TASK TO CARRY OUT: When a line of the entries contains "files", please list that line.

DATA FOR THE TASK:
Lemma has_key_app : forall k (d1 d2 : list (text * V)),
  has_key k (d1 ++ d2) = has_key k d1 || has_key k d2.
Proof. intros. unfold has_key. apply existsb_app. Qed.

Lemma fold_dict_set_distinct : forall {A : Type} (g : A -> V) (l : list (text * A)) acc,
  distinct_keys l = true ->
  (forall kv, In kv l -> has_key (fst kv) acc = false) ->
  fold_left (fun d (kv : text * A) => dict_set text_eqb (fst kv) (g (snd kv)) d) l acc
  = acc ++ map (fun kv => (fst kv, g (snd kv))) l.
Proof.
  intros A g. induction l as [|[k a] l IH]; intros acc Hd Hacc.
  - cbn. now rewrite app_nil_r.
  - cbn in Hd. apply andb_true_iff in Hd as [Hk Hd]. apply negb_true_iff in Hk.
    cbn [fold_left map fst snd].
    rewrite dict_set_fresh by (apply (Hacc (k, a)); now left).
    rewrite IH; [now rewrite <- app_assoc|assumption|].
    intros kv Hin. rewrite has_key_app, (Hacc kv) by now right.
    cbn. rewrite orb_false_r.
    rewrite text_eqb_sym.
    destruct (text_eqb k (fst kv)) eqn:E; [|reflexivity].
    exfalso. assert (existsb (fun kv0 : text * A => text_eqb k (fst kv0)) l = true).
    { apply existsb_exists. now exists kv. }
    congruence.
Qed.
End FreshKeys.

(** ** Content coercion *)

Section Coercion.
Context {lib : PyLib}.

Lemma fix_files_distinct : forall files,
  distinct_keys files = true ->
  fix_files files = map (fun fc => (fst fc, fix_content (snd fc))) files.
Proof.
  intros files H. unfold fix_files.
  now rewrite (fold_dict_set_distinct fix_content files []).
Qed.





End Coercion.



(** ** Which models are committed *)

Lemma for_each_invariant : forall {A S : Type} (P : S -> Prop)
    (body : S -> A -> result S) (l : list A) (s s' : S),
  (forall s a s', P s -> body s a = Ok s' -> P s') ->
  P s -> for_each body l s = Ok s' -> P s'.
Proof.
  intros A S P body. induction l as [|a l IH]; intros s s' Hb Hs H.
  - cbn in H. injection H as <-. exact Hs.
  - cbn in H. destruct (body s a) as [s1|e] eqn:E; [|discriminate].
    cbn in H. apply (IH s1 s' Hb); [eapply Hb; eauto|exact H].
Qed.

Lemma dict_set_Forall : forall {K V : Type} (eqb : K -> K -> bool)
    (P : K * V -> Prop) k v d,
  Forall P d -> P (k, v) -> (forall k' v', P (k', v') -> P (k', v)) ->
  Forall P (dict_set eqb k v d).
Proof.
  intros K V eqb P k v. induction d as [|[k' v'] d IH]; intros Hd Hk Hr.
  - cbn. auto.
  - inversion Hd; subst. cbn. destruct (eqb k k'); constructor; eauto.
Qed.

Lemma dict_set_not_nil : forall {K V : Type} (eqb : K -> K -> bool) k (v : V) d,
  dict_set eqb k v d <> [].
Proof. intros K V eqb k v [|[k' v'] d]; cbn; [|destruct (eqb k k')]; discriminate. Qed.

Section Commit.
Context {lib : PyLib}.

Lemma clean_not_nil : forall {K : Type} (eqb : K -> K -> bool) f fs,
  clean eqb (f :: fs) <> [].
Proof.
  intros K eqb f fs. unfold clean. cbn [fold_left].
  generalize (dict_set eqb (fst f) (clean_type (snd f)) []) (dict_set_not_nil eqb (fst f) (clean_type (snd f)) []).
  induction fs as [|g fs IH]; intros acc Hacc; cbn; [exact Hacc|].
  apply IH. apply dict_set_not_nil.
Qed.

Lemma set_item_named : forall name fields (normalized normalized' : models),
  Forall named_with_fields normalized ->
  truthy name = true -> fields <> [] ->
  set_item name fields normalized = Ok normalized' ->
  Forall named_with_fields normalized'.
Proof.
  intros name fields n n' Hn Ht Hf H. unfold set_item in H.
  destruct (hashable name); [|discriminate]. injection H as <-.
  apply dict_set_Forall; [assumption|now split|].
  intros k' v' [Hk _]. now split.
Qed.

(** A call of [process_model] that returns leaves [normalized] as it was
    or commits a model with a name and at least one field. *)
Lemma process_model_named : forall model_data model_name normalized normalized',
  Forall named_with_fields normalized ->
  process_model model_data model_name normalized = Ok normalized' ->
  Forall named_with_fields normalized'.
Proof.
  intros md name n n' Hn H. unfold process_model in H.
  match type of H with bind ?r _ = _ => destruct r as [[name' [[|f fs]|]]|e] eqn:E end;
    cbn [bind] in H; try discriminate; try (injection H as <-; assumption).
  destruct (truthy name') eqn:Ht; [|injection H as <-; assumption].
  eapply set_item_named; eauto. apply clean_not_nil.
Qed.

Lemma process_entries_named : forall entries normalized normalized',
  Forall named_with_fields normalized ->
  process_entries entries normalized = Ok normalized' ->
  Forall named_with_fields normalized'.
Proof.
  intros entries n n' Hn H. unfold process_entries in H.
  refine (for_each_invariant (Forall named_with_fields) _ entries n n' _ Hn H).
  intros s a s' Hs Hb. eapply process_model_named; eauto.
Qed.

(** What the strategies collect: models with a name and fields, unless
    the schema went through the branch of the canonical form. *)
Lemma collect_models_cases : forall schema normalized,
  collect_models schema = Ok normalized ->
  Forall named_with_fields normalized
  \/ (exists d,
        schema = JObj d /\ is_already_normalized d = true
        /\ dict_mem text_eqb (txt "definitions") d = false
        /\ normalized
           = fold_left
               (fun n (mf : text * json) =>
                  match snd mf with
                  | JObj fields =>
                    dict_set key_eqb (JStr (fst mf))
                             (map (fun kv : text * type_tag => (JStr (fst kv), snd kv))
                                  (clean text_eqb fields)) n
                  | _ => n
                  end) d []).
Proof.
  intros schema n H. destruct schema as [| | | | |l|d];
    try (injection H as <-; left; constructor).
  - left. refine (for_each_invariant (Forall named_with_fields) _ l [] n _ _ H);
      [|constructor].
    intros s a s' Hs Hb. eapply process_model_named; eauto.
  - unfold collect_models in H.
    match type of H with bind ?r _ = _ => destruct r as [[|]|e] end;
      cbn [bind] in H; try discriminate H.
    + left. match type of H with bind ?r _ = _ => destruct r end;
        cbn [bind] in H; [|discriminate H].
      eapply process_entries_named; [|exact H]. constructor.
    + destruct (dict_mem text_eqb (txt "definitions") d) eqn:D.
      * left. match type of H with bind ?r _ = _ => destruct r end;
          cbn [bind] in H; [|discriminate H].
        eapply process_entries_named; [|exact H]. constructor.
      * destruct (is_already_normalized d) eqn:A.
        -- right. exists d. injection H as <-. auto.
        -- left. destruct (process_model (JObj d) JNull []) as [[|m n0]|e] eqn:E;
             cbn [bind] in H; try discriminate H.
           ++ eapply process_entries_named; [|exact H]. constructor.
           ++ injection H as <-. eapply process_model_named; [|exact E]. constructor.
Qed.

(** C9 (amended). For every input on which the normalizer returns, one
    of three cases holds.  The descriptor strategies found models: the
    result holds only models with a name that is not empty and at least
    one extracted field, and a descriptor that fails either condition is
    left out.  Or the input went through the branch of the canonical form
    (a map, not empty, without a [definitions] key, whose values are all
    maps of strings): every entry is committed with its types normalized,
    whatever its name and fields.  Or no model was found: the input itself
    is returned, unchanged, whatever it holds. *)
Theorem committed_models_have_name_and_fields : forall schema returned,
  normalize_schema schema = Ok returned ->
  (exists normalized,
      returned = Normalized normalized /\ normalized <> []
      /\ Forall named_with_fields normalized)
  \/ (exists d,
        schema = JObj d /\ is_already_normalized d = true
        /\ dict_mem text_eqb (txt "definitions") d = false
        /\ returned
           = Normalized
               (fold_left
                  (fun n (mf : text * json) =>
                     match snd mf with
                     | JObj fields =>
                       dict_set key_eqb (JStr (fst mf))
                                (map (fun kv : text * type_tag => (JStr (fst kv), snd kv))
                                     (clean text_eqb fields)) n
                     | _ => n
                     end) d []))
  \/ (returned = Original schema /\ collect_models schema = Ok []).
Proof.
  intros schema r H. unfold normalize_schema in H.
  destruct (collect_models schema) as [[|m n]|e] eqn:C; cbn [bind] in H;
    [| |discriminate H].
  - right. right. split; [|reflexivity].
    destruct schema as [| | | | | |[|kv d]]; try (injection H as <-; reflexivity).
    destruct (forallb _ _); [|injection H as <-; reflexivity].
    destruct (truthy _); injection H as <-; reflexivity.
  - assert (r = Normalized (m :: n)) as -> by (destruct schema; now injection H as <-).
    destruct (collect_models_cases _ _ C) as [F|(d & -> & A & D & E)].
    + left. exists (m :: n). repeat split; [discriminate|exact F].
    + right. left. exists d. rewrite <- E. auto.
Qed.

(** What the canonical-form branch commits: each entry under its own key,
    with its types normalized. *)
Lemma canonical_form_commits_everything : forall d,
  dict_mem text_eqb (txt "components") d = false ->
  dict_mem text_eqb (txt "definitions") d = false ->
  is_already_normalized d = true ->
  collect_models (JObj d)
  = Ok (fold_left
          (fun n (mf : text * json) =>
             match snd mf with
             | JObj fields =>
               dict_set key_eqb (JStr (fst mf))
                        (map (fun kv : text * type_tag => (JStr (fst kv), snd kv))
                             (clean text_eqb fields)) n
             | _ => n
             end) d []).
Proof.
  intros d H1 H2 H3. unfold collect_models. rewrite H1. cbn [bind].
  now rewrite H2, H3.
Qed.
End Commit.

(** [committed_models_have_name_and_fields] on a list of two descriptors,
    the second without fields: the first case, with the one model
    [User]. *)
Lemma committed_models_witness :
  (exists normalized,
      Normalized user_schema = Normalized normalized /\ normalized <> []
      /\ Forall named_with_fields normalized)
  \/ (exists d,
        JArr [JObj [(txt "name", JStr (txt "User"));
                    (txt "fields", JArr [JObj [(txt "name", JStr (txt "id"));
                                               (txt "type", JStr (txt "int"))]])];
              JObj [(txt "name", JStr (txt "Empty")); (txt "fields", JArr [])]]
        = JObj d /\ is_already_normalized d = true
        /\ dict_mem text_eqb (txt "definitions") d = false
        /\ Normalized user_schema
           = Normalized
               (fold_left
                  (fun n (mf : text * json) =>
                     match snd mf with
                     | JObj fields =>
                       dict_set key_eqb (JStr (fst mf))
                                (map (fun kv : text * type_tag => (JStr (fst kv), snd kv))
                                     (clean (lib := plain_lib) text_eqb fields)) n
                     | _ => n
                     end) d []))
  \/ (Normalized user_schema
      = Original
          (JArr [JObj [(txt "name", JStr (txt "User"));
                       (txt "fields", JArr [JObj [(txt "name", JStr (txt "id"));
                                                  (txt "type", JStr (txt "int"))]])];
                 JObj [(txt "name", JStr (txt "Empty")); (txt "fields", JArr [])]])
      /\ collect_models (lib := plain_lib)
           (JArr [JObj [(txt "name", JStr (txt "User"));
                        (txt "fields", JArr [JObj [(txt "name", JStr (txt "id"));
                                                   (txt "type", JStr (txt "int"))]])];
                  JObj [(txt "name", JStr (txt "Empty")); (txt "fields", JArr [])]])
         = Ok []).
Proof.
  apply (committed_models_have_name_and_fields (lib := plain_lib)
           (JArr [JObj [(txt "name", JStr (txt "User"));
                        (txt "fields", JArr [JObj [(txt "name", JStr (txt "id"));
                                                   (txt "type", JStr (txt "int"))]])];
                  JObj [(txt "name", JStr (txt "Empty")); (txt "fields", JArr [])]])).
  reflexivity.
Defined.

* * *

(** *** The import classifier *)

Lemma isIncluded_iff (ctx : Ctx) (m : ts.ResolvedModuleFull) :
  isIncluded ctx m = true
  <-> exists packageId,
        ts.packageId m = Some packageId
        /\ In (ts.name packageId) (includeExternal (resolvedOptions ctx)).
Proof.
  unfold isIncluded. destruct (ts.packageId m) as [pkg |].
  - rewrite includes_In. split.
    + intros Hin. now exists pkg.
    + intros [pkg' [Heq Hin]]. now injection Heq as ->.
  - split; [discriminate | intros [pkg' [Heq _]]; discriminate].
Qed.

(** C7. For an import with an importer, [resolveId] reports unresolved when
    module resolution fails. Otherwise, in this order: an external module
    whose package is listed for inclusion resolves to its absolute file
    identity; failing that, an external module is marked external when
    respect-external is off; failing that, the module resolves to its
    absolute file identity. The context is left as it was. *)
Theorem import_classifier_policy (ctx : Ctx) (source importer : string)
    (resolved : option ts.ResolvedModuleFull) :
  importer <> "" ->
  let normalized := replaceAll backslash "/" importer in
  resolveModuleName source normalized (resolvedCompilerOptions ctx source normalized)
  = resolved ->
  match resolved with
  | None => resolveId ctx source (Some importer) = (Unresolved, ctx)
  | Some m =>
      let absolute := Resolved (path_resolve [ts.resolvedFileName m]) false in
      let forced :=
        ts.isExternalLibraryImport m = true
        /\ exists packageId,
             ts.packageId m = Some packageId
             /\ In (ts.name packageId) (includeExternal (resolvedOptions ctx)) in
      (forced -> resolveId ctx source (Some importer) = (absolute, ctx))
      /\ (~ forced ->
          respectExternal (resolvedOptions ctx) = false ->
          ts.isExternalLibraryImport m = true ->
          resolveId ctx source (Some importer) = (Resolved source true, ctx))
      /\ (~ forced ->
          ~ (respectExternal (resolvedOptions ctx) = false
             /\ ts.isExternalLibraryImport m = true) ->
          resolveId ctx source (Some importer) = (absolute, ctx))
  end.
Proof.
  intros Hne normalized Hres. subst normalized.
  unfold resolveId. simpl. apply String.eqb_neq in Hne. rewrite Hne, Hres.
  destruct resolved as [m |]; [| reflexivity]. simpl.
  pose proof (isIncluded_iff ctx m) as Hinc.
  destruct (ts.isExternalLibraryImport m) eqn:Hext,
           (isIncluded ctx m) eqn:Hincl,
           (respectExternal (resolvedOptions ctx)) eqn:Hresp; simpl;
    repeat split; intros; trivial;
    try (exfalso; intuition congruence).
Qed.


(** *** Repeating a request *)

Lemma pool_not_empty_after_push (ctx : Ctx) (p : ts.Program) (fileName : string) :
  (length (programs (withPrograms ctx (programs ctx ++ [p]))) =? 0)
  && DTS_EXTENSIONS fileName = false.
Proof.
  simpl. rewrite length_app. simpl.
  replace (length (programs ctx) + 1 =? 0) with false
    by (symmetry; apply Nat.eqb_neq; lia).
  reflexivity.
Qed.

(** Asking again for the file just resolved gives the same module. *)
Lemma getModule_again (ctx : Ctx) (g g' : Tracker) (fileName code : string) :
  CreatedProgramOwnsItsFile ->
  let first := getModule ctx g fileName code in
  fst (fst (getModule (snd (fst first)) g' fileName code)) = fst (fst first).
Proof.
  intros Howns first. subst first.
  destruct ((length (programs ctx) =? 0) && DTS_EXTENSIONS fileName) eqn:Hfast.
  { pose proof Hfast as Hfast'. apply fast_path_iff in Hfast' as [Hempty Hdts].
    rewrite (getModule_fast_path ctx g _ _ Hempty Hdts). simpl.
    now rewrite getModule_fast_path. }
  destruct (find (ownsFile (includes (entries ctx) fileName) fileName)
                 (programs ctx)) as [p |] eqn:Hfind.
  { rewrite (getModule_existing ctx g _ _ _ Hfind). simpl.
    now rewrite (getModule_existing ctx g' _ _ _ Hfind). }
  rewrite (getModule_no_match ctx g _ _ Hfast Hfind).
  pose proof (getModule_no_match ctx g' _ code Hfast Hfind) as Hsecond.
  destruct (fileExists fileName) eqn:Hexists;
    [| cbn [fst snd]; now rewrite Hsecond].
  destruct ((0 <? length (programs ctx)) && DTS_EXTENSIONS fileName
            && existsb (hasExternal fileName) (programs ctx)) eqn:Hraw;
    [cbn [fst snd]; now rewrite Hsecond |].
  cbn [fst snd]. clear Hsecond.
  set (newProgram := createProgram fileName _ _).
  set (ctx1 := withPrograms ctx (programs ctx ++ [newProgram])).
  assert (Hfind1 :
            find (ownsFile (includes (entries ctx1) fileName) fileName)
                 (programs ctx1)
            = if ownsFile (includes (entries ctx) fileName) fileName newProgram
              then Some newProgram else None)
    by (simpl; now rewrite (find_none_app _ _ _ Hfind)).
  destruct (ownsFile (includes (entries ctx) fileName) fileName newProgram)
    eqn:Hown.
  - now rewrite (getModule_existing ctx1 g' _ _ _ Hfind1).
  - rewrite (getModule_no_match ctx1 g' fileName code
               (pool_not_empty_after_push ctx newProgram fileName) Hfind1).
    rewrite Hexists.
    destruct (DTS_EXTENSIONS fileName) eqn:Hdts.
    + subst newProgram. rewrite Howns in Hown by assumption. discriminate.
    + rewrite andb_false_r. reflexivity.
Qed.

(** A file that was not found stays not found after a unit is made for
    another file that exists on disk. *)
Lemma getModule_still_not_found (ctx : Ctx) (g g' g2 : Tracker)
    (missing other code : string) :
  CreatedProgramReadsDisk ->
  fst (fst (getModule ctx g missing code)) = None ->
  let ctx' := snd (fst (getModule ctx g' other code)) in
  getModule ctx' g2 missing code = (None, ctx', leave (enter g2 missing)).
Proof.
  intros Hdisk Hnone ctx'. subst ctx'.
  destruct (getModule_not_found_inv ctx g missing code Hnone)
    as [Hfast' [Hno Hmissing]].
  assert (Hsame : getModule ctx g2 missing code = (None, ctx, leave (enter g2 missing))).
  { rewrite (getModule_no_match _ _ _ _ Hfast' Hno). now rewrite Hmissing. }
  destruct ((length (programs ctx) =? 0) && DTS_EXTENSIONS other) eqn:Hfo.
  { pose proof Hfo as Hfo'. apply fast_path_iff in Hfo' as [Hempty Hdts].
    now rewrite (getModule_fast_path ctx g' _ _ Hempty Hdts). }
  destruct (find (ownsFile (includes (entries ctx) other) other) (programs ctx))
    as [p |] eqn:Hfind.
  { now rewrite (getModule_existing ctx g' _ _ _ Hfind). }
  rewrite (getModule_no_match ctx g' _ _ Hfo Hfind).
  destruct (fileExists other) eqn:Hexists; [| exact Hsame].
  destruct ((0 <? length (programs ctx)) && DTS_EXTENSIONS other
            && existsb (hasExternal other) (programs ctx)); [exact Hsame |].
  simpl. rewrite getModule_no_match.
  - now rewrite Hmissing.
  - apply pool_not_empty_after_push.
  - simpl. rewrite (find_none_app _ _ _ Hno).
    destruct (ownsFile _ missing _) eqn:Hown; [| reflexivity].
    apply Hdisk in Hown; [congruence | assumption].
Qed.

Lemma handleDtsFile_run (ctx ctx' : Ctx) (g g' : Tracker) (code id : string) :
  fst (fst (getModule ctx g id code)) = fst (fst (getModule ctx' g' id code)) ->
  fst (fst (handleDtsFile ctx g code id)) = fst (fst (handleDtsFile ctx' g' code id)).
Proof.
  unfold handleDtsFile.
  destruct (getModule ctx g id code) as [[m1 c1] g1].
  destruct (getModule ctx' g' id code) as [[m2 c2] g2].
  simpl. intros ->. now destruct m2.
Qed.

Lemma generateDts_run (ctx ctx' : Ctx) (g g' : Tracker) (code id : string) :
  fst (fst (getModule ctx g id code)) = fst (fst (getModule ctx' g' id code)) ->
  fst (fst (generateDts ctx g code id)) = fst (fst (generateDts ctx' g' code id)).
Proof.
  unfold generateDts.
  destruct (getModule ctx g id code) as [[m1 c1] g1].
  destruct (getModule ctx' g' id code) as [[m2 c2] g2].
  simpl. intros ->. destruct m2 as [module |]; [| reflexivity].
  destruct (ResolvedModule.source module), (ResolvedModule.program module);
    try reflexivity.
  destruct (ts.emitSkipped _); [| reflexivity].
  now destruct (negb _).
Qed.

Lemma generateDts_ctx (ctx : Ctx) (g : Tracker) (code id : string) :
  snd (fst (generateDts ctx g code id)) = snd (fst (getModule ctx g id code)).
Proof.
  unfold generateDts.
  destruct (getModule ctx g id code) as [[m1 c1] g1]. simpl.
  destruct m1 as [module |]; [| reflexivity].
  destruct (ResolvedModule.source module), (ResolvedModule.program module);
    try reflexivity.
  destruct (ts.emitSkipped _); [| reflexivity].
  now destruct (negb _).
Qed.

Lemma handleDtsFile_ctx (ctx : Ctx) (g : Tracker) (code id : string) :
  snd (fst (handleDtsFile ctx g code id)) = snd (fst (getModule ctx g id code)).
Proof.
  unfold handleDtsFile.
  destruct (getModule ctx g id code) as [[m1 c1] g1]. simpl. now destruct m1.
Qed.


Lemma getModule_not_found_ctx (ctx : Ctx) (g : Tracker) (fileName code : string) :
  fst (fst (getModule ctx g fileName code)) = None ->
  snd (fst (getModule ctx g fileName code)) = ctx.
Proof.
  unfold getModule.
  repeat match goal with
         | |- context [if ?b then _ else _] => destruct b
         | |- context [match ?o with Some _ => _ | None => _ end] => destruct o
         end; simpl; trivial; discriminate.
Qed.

SOLUTION TO THE PROBLEM:
Lemma fix_files_distinct : forall files,
  distinct_keys files = true ->
  fix_files files = map (fun fc => (fst fc, fix_content (snd fc))) files.
  intros files H. unfold fix_files.
  now rewrite (fold_dict_set_distinct fix_content files []).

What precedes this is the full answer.